Flapjacks are an energy dense snack, something I always make with real butter for that melt-in-the-mouth feel you cannot achieve with plant or coconut oils. Traditionally made with just four ingredients namely oats, butter, sugar and some form of syrup (for that sticky-deliciousness), I adapted a trusted recipe to elevate their nutritional value just a little so that they may fall somewhere between my 80 and 20…
By adding dried fruit, the recipe can reduce the total content of ‘free sugars’ since apricots also bring some sweetness to the party. Apricots are also a good source of fibre, and are high in Fructans which can help to feed our (friendly) gut bacteria. Remember those micronutrients I spoke of? Well apricots are a great source of Vitamin A and non-haem iron, and they also contain calcium, magnesium and vitamin B6. Quite the package!
Adding nuts also helps to boost the fibre content of these flapjacks, whilst offering an alternate (and superior) profile of fatty acids beyond the high proportion of saturated fat from the butter! Almonds are a great way to up the protein content of a recipe, in addition to being rich in magnesium and a good source of calcium and iron.
Although present in small amounts per portioned flapjack, their very presence in this recipe helps improve the overall nutritional value of each mouthful.

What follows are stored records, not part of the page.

(** * OCPP proxy: a shallow embedding of the router, the upstream link and
    the proxy engine (ocpp-router.js, upstream.js, proxy.js, index.js).

    JavaScript strings are sequences of UTF-16 code units.  Frames, names and
    URLs are kept as [string]; the text handed to [JSON.parse] is read as its
    list of code units, and a parsed JSON string is a list of code units. *)

From Stdlib Require Import ZArith NArith String Ascii Bool Lia.
From stdpp Require Import base option list gmap sets strings.

Local Open Scope string_scope.
Local Open Scope list_scope.
Set Warnings "-register-all".

(** ** JSON values and the runtime's [JSON.parse] *)

Module Json.

(** A number is kept as the exact decimal [m * 10^e] of its literal,
    normalised so that [m] has no trailing zero digit ([0] is [(0, 0)]); the
    runtime rounds the literal to a binary64, which [binary64] below
    computes where the code compares numbers or uses them as keys. *)
Inductive JsonValue : Type :=
| JNull
| JBool (b : bool)
| JNumber (m e : Z)
| JString (s : list N)
| JArray (items : list JsonValue)
| JObject (members : list (list N * JsonValue)).

Definition units (s : string) : list N :=
  map N_of_ascii (list_ascii_of_string s).

Definition is_ws (c : N) : bool :=
  ((c =? 32) || (c =? 9) || (c =? 10) || (c =? 13))%N.

Definition is_digit (c : N) : bool := ((48 <=? c) && (c <=? 57))%N.

Fixpoint skip_ws (cs : list N) : list N :=
  match cs with
  | c :: r => if is_ws c then skip_ws r else cs
  | [] => []
  end.

(** The longest prefix of decimal digits, as digit values. *)
Fixpoint digits (cs : list N) : list N * list N :=
  match cs with
  | c :: r =>
      if is_digit c then let '(ds, r') := digits r in ((c - 48)%N :: ds, r')
      else ([], cs)
  | [] => ([], [])
  end.

Definition Z_of_digits (ds : list N) : Z :=
  fold_left (fun acc d => (10 * acc + Z.of_N d)%Z) ds 0%Z.

(** Drops the trailing zero digits and counts them. *)
Fixpoint strip_zeros (rev_ds : list N) (k : Z) : list N * Z :=
  match rev_ds with
  | 0%N :: r => strip_zeros r (k + 1)%Z
  | _ => (rev rev_ds, k)
  end.

Definition mk_number (neg : bool) (int frac : list N) (exp : Z) : JsonValue :=
  let '(ds, k) := strip_zeros (rev (int ++ frac)) 0%Z in
  let m := Z_of_digits ds in
  if (m =? 0)%Z then JNumber 0 0
  else JNumber (if neg then - m else m) (exp - Z.of_nat (length frac) + k).

Definition parse_int (cs : list N) : option (list N * list N) :=
  match cs with
  | 48%N :: r => Some ([0%N], r)
  | c :: _ => if is_digit c then Some (digits cs) else None
  | [] => None
  end.

Definition parse_frac (cs : list N) : option (list N * list N) :=
  match cs with
  | 46%N :: r =>
      match digits r with
      | ([], _) => None
      | (fs, r') => Some (fs, r')
      end
  | _ => Some ([], cs)
  end.
(** Step 1: financial metrics. *)
Definition history_financial_metrics (full_update : bool) : M unit :=
  try_except
    (log INFO "1. 获取历史财务指标..." ;;
     existing_data <- existing_unless_full full_update latest_metrics ;;
     df <- call "stock_financial_analysis_indicator"
             (stock_financial_analysis_indicator (ak env) self_symbol) ;;
     d <- frame df ;;
     if negb (empty d) then
       data_updated <-
         for_fold (iterrows d) false
           (history_metrics_body full_update existing_data) ;;
       if data_updated : bool
       then commit env FinancialMetric ;; log INFO "历史财务指标更新完成"
       else log INFO "历史财务指标无需更新"
     else ret tt)
    (fun e =>
     log ERROR "获取历史财务指标时发生错误: {str(e)}" ;;
     rollback).

(** The body of the loop of step 2. *)
Definition history_trades_body (full_update : bool)
  (existing_trade : option StockInsiderTrades.t)
  (data_updated : bool) (row : Series) : M bool :=
  change_date <- lift (change_date_of row) ;;
  if already_have StockInsiderTrades.change_date existing_trade
       full_update change_date
  then ret data_updated
  else
    trade <- lift (trade_of_row row (Ok change_date) (now env)) ;;
    merge_trade trade ;;
    ret true.

(** Step 2: insider trades. *)
Definition history_insider_trades (full_update : bool) : M unit :=
  try_except
    (log INFO "2. 获取历史内部交易..." ;;
     existing_trade <- existing_unless_full full_update latest_trade ;;
     match call_share_hold_change with
     | None => ret tt
     | Some fetch =>
         d <- fetch ;;
         if negb (empty d) then
           data_updated <-
             for_fold (iterrows d) false
               (history_trades_body full_update existing_trade) ;;
           if data_updated : bool
           then commit env InsiderTrade ;; log INFO "历史内部交易更新完成"
           else log INFO "历史内部交易无需更新"
         else ret tt
     end)
    (fun e =>
     log ERROR "获取历史内部交易时发生错误: {str(e)}" ;;
     rollback).

(** The body of the loop of step 3. *)
Definition history_news_body (full_update : bool) (thirty_days_ago : Z)
  (existing_news : option StockNews.t)
  (data_updated : bool) (row : Series) : M bool :=
  let date_str := date_str_of row in
  if negb (truthy date_str) then ret data_updated
  else
    news_date <- lift (to_datetime env date_str) ;;
    if news_date <? thirty_days_ago then ret data_updated
    else if already_have StockNews.date existing_news full_update news_date
    then ret data_updated
    else
      merge_news (news_of_row row news_date (now env)) ;;
      ret true.

(** [query(StockNews).filter(symbol == self.symbol)
      .filter(date < thirty_days_ago).delete()] *)
Definition delete_old_news (thirty_days_ago : Z) : M unit :=
  modify (fun st => set_stock_news
    (delete_where (fun r => of_symbol StockNews.symbol r
                            && (StockNews.date r <? thirty_days_ago))
                  (stock_news st)) st).

(** The same on [StockValuationInfo], by [update_date]. *)
Definition delete_old_valuation (thirty_days_ago : Z) : M unit :=
  modify (fun st => set_stock_valuation_info
    (delete_where
       (fun r => of_symbol StockValuationInfo.symbol r
                 && (StockValuationInfo.update_date r <? thirty_days_ago))
       (stock_valuation_info st)) st).

(** Step 3: news, kept for thirty days. *)
Definition history_news (full_update : bool) : M unit :=
  let thirty_days_ago := thirty_days_before (now env) in
  try_except
    (log INFO "3. 获取新闻数据..." ;;
     existing_news <- existing_unless_full full_update (recent_news thirty_days_ago) ;;
     df <- call "stock_news_em" (stock_news_em (ak env) self_symbol) ;;
     d <- frame df ;;
     if negb (empty d) then
       data_updated <-
         for_fold (iterrows d) false
           (history_news_body full_update thirty_days_ago existing_news) ;;
       (if data_updated : bool
        then commit env NewsItem ;; log INFO "新闻数据更新完成"
        else log INFO "新闻数据无需更新") ;;
       delete_old_news thirty_days_ago ;;
       commit env NewsItem
     else ret tt)
    (fun e =>
     log ERROR "获取新闻数据时发生错误: {str(e)}" ;;
     rollback).

(** [float(info.get(label, 0))] *)
Definition info_float (info : Series) (label : string) : result pyfloat :=
  py_float env (get info label (PyFloat (Fnum 0))).
Lemma ptm_count_take_S (ptm_list p : list string) (i : nat) :
  (i < length p)%nat ->
  ptm_count ptm_list (take (S i) p)
  = (ptm_count ptm_list (take i p)
     + if str_in (tok p (Z.of_nat i)) ptm_list then 1 else 0)%nat.
Proof.
  intros Hi. unfold tok. rewrite Nat2Z.id.
  apply lookup_lt_is_Some in Hi as [x Hx].
  rewrite (take_S_r _ _ _ Hx), ptm_count_app, Hx. unfold ptm_count; simpl. lia.
Qed.

Lemma ptm_count_take_le (ptm_list p : list string) (i : nat) :
  (ptm_count ptm_list (take i p) <= ptm_count ptm_list p)%nat.
Proof.
  rewrite <- (take_drop i p) at 2. rewrite ptm_count_app. lia.
Qed.

Section PrefixCounts.
Variables peptide1 peptide2 : list string.
Variable aa_dict : aa_dict_t.
Variable ptm_list : list string.
Variables cum_mass_threshold ind_mass_threshold : Q.

Local Abbreviation body := (walk_body peptide1 peptide2 aa_dict ptm_list
                                      cum_mass_threshold ind_mass_threshold 1).
Local Abbreviation inv := (prefix_inv peptide1 peptide2 ptm_list).

Lemma prefix_inv_init : inv (prefix_init peptide1 peptide2).
Proof.
  unfold prefix_inv, prefix_init, all_sized, np_zeros; simpl.
  rewrite length_replicate.
  assert (Z0 : forall n, np_sum (replicate n false) = 0%nat).
  { induction n; simpl; [reflexivity |]. rewrite np_sum_cons. exact IHn. }
  rewrite Z0.
  repeat split; try lia; try apply clear_from_zeros;
    intros i H; apply lookup_replicate in H as [H _]; discriminate.
Qed.

Lemma prefix_inv_body (w : walk) :
  prefix_guard peptide1 peptide2 w = true -> inv w -> inv (body w).
Proof.
  intros G (I1 & I2 & (La & L1 & L2) & Ca & C1 & C2 & Sa & S1 & S2 & M1 & M2).
  unfold prefix_guard in G. apply andb_true_iff in G as [G1 G2].
  apply Z.ltb_lt in G1, G2.
  assert (T1 := ptm_count_take_S ptm_list peptide1 (Z.to_nat (w_i1 w))
                  ltac:(lia)).
  assert (T2 := ptm_count_take_S ptm_list peptide2 (Z.to_nat (w_i2 w))
                  ltac:(lia)).
  rewrite Z2Nat.id in T1, T2 by lia.
  set (idx := Z.to_nat (Z.max (w_i1 w) (w_i2 w))) in *.
  unfold walk_body. fold idx.
  destruct (Qltb (Qabs (mass_diff _ _ true)) cum_mass_threshold).
  - set (m := Qltb (Qabs (mass_diff _ _ true)) ind_mass_threshold).
    unfold prefix_inv, all_sized. cbn [w_i1 w_i2 w_aa w_ptm1 w_ptm2].
    replace (Z.to_nat (Z.max (w_i1 w + 1) (w_i2 w + 1))) with (S idx)
      by (unfold idx; lia).
    replace (Z.to_nat (w_i1 w + 1)) with (S (Z.to_nat (w_i1 w))) by lia.
    replace (Z.to_nat (w_i2 w + 1)) with (S (Z.to_nat (w_i2 w))) by lia.
    pose proof (np_sum_insert (w_aa w) idx m (Ca idx (Nat.le_refl _))) as Na.
    pose proof (np_sum_insert (w_ptm1 w) idx
                  (str_in (tok peptide1 (w_i1 w)) ptm_list)
                  (C1 idx (Nat.le_refl _))) as N1.
    pose proof (np_sum_insert (w_ptm2 w) idx
                  (str_in (tok peptide2 (w_i2 w)) ptm_list)
                  (C2 idx (Nat.le_refl _))) as N2.
    rewrite T1, T2.
    destruct m.
    + rewrite !length_insert.
      repeat split; try lia; try (apply clear_from_insert; assumption);
        try (apply implies_at_insert; [congruence | assumption]).
    + rewrite !length_insert.
      repeat split; try lia; try (apply clear_from_insert; assumption);
        try (apply clear_from_le with idx; [lia | assumption]);
        try (apply implies_at_clear; assumption).
  - destruct (Qltb _ _);
      unfold prefix_inv, all_sized; cbn [w_i1 w_i2 w_aa w_ptm1 w_ptm2].
    + replace (Z.to_nat (w_i1 w + 1)) with (S (Z.to_nat (w_i1 w))) by lia.
      rewrite T1.
      repeat split; try lia; try assumption;
        try (eapply clear_from_le; [| eassumption]; unfold idx; lia).
    + replace (Z.to_nat (w_i2 w + 1)) with (S (Z.to_nat (w_i2 w))) by lia.
      rewrite T2.
      repeat split; try lia; try assumption;
        try (eapply clear_from_le; [| eassumption]; unfold idx; lia).
Qed.
(** X8: [resubmit] never succeeds twice in a row: whatever the first call
    did, a second call right after it raises and leaves the record and the
    world as the first call left them. *)
Theorem resubmit_twice_raises (o : Order) (w : World) :
  let s1 := snd (resubmit (o, w)) in
  exists st, st <> QUEUED /\
    resubmit s1 = (inl (NotSupportedError st), s1).
Proof.
  cbv zeta.
  destruct (order_statuses_eqb_spec (status o) QUEUED) as [Hq|Hq].
  - rewrite (resubmit_queued_run o w Hq). cbn [snd].
    exists ACTIVE. split; [discriminate|].
    now rewrite resubmit_not_queued by (cbn; discriminate).
  - rewrite (resubmit_not_queued o w Hq). cbn [snd].
    exists (status o). split; [exact Hq|].
    now apply resubmit_not_queued.
Qed.

(** ** Identifiers along a run *)

Lemma perform_keeps_id_issued (op : operation) (o : Order) (w : World) :
  In (id o) (uuids_issued w) ->
  In (id (self_of (perform op (o, w))))
     (uuids_issued (world_of (perform op (o, w)))) /\
  incl (uuids_issued w) (uuids_issued (world_of (perform op (o, w)))).
Proof.
  intros Hin. rewrite perform_self, perform_uuids.
  destruct op as [| |silent source|silent|silent]; cbn [record_after].
  - split; [exact Hin|apply incl_refl].
  - destruct (is_queued o); cbn.
    + split; [now left|apply incl_tl, incl_refl].
    + split; [exact Hin|apply incl_refl].
  - destruct (terminal (status o) || (String.eqb source "stream" && is_queued o));
      (split; [exact Hin|apply incl_refl]).
  - destruct (terminal (status o)); (split; [exact Hin|apply incl_refl]).
  - split; [exact Hin|apply incl_refl].
Qed.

(makes at least 25 squares, more if you don’t hoover up the trimmed edges like I do!)
- 450g whole / jumbo oats – of which 250g I pulsed in a food processor to create different textures
- 225g unsalted butter
- 50g flaked almonds (you could increase this – if so, simply deduct the increase in weight of the nuts from the total weight of oats from the recipe)
- 100g dried apricots – roughly chopped
- 150g soft brown sugar
- 50g demerara sugar (you can just use all soft brown sugar if preferred)
- 3 tbsp golden syrup (can substitute for honey or maple syrup if desired)
Preheat oven to 395F / 200C or 180C fan.
Line baking sheet or tray (mine is 40x30cm) with baking parchment.
Melt butter in a large saucepan and stir in sugar(s) and syrup.
Add prepared dried ingredients to the saucepan and mix well.
Once combined, pour into baking tray and smooth and level using a spatula.
Bake for 20 minutes, or until golden brown.
Cool in the tin before cutting into squares.